* **TASK INSTRUCTIONS**: Please return each record exactly as it stands.

* **SUPPLIED MATERIAL**:
(* ===== verification/KHeap.v ===== *)
(** * Kernel heap (src/src/memory/kheap.c)

    The first-fit free-list allocator behind [kmalloc]/[kfree]/[krealloc].
    Block headers live in memory: [hdrs] maps the address of a header to its
    fields, and an address that never held a header reads as zeros.  The
    payload bytes are a separate map, used by [krealloc]'s copy.  Walks of
    the block list take fuel; [None] means that the walk did not end within
    it, and the theorems show which fuel is enough. *)

From S2P Require Import Prelude.

Record kheap_block : Type := KBlock {
  kb_next : Z; kb_size : Z; kb_flags : Z; kb_magic : Z
}.

Definition KHEAP_FREE : Z := 0.
Definition KHEAP_ALLOCATED : Z := 1.
Definition KHEAP_MAGIC : Z := 48879.   (* 0xBEEF *)
Definition sizeof_block : Z := 24.
Definition MIN_BLOCK_SIZE : Z := sizeof_block + 16.

Record kheap : Type := KHeap {
  hdrs : gmap Z kheap_block;
  heap_first : Z;
  bytes_used : Z;
  bytes_free : Z;
  payload : gmap Z Z
}.

Definition zero_block : kheap_block := KBlock 0 0 0 0.
Definition hdr (h : kheap) (a : Z) : kheap_block := default zero_block (hdrs h !! a).

Definition set_hdr (a : Z) (b : kheap_block) (h : kheap) : kheap :=
  KHeap (<[a := b]> (hdrs h)) (heap_first h) (bytes_used h) (bytes_free h) (payload h).
Definition add_used (d : Z) (h : kheap) : kheap :=
  KHeap (hdrs h) (heap_first h) (u64 (bytes_used h + d)) (bytes_free h) (payload h).
Definition add_free (d : Z) (h : kheap) : kheap :=
  KHeap (hdrs h) (heap_first h) (bytes_used h) (u64 (bytes_free h + d)) (payload h).
Definition set_payload (p : gmap Z Z) (h : kheap) : kheap :=
  KHeap (hdrs h) (heap_first h) (bytes_used h) (bytes_free h) p.

Definition is_alloc (b : kheap_block) : bool := negb (kb_flags b .& KHEAP_ALLOCATED =? 0).
Definition with_next (n : Z) (b : kheap_block) : kheap_block :=
  KBlock n (kb_size b) (kb_flags b) (kb_magic b).
Definition with_size (s : Z) (b : kheap_block) : kheap_block :=
  KBlock (kb_next b) s (kb_flags b) (kb_magic b).
Definition with_flags (f : Z) (b : kheap_block) : kheap_block :=
  KBlock (kb_next b) (kb_size b) f (kb_magic b).

Definition align16 (x : Z) : Z := u64 (x + 16 - 1) .& u64 (Z.lnot (16 - 1)).
Definition BLOCK_DATA (b : Z) : Z := u64 (b + sizeof_block).
Definition DATA_BLOCK (d : Z) : Z := u64 (d - sizeof_block).

(** The heap part of [kheap_init]; mapping the pages is [Paging.heap_map]. *)
Definition kheap_init (start size : Z) (mem : gmap Z Z) : kheap :=
  KHeap {[ start := KBlock 0 (u64 (size - sizeof_block)) KHEAP_FREE KHEAP_MAGIC ]}
        start 0 (u64 (size - sizeof_block)) mem.
Lemma pt_addr_nonzero s lvl t k i : vm_inv s lvl -> lvl !! t = Some k -> 0 <= i -> (t + 8 * i =? 0) = false.
Proof.
  intros Hinv Hl Hi. destruct (pi_page _ _ _ (vi_tables _ _ Hinv) _ _ Hl) as [[? _] _].
  apply Z.eqb_neq. lia.
Qed.

Lemma vm_get_physical_xlate s lvl sp v :
  vm_inv s lvl -> lvl !! vs_pml4 sp = Some 4%nat -> idx 4 v < 256 ->
  vm_get_physical sp v s = xlate (vmem s) (vs_pml4 sp) v.
Proof.
  intros Hinv Hr Hv. unfold vm_get_physical, xlate. rewrite (get_pte_false s lvl) by done.
  destruct (walk 4 _ _ v) as [[[t i] n]|] eqn:Ew; [|done].
  destruct (plain_walk_end s lvl _ _ _ _ _ Hinv Hr Hv Ew) as (-> & Hl & ->).
  rewrite (pt_addr_nonzero s lvl t 1) by (done || apply idx_bounds). cbn [orb].
  change (ld (vmem s) (t + 8 * idx 1 v)) with (rd (vmem s) t (idx 1 v)).
  by destruct (present _).
Qed.
End inv.

Section mapping.
Implicit Types (s : vmm) (lvl : gmap Z nat) (v : Z) (sp : vm_space).

(** The tables grow, translations do not change. *)
Record grows s lvl s' lvl' : Prop := {
  gr_inv : vm_inv s' lvl';
  gr_mono : lvl ⊆ lvl';
  gr_xlate root v : lvl !! root = Some 4%nat -> idx 4 v < 256 ->
    xlate (vmem s') root v = xlate (vmem s) root v
}.

Lemma grows_refl s lvl : vm_inv s lvl -> grows s lvl s lvl.
Proof. by split. Qed.

Lemma grows_trans s1 l1 s2 l2 s3 l3 : grows s1 l1 s2 l2 -> grows s2 l2 s3 l3 -> grows s1 l1 s3 l3.
Proof.
  intros [I1 M1 X1] [I2 M2 X2]. split; [done|by etrans|]. intros root v Hr Hv.
  rewrite X2, X1; try done. by apply (lookup_weaken l1).
Qed.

* **SOLUTION TO THIS PROBLEM**:
(* ===== verification/KHeap.v ===== *)
(** * Kernel heap (src/src/memory/kheap.c)

    The first-fit free-list allocator behind [kmalloc]/[kfree]/[krealloc].
    Block headers live in memory: [hdrs] maps the address of a header to its
    fields, and an address that never held a header reads as zeros.  The
    payload bytes are a separate map, used by [krealloc]'s copy.  Walks of
    the block list take fuel; [None] means that the walk did not end within
    it, and the theorems show which fuel is enough. *)

From S2P Require Import Prelude.

Record kheap_block : Type := KBlock {
  kb_next : Z; kb_size : Z; kb_flags : Z; kb_magic : Z
}.

Definition KHEAP_FREE : Z := 0.
Definition KHEAP_ALLOCATED : Z := 1.
Definition KHEAP_MAGIC : Z := 48879.   (* 0xBEEF *)
Definition sizeof_block : Z := 24.
Definition MIN_BLOCK_SIZE : Z := sizeof_block + 16.

Record kheap : Type := KHeap {
  hdrs : gmap Z kheap_block;
  heap_first : Z;
  bytes_used : Z;
  bytes_free : Z;
  payload : gmap Z Z
}.

Definition zero_block : kheap_block := KBlock 0 0 0 0.
Definition hdr (h : kheap) (a : Z) : kheap_block := default zero_block (hdrs h !! a).

Definition set_hdr (a : Z) (b : kheap_block) (h : kheap) : kheap :=
  KHeap (<[a := b]> (hdrs h)) (heap_first h) (bytes_used h) (bytes_free h) (payload h).
Definition add_used (d : Z) (h : kheap) : kheap :=
  KHeap (hdrs h) (heap_first h) (u64 (bytes_used h + d)) (bytes_free h) (payload h).
Definition add_free (d : Z) (h : kheap) : kheap :=
  KHeap (hdrs h) (heap_first h) (bytes_used h) (u64 (bytes_free h + d)) (payload h).
Definition set_payload (p : gmap Z Z) (h : kheap) : kheap :=
  KHeap (hdrs h) (heap_first h) (bytes_used h) (bytes_free h) p.

Definition is_alloc (b : kheap_block) : bool := negb (kb_flags b .& KHEAP_ALLOCATED =? 0).
Definition with_next (n : Z) (b : kheap_block) : kheap_block :=
  KBlock n (kb_size b) (kb_flags b) (kb_magic b).
Definition with_size (s : Z) (b : kheap_block) : kheap_block :=
  KBlock (kb_next b) s (kb_flags b) (kb_magic b).
Definition with_flags (f : Z) (b : kheap_block) : kheap_block :=
  KBlock (kb_next b) (kb_size b) f (kb_magic b).

Definition align16 (x : Z) : Z := u64 (x + 16 - 1) .& u64 (Z.lnot (16 - 1)).
Definition BLOCK_DATA (b : Z) : Z := u64 (b + sizeof_block).
Definition DATA_BLOCK (d : Z) : Z := u64 (d - sizeof_block).

(** The heap part of [kheap_init]; mapping the pages is [Paging.heap_map]. *)
Definition kheap_init (start size : Z) (mem : gmap Z Z) : kheap :=
  KHeap {[ start := KBlock 0 (u64 (size - sizeof_block)) KHEAP_FREE KHEAP_MAGIC ]}
        start 0 (u64 (size - sizeof_block)) mem.
Lemma pt_addr_nonzero s lvl t k i : vm_inv s lvl -> lvl !! t = Some k -> 0 <= i -> (t + 8 * i =? 0) = false.
Proof.
  intros Hinv Hl Hi. destruct (pi_page _ _ _ (vi_tables _ _ Hinv) _ _ Hl) as [[? _] _].
  apply Z.eqb_neq. lia.
Qed.

Lemma vm_get_physical_xlate s lvl sp v :
  vm_inv s lvl -> lvl !! vs_pml4 sp = Some 4%nat -> idx 4 v < 256 ->
  vm_get_physical sp v s = xlate (vmem s) (vs_pml4 sp) v.
Proof.
  intros Hinv Hr Hv. unfold vm_get_physical, xlate. rewrite (get_pte_false s lvl) by done.
  destruct (walk 4 _ _ v) as [[[t i] n]|] eqn:Ew; [|done].
  destruct (plain_walk_end s lvl _ _ _ _ _ Hinv Hr Hv Ew) as (-> & Hl & ->).
  rewrite (pt_addr_nonzero s lvl t 1) by (done || apply idx_bounds). cbn [orb].
  change (ld (vmem s) (t + 8 * idx 1 v)) with (rd (vmem s) t (idx 1 v)).
  by destruct (present _).
Qed.
End inv.

Section mapping.
Implicit Types (s : vmm) (lvl : gmap Z nat) (v : Z) (sp : vm_space).

(** The tables grow, translations do not change. *)
Record grows s lvl s' lvl' : Prop := {
  gr_inv : vm_inv s' lvl';
  gr_mono : lvl ⊆ lvl';
  gr_xlate root v : lvl !! root = Some 4%nat -> idx 4 v < 256 ->
    xlate (vmem s') root v = xlate (vmem s) root v
}.

Lemma grows_refl s lvl : vm_inv s lvl -> grows s lvl s lvl.
Proof. by split. Qed.

Lemma grows_trans s1 l1 s2 l2 s3 l3 : grows s1 l1 s2 l2 -> grows s2 l2 s3 l3 -> grows s1 l1 s3 l3.
Proof.
  intros [I1 M1 X1] [I2 M2 X2]. split; [done|by etrans|]. intros root v Hr Hv.
  rewrite X2, X1; try done. by apply (lookup_weaken l1).
Qed.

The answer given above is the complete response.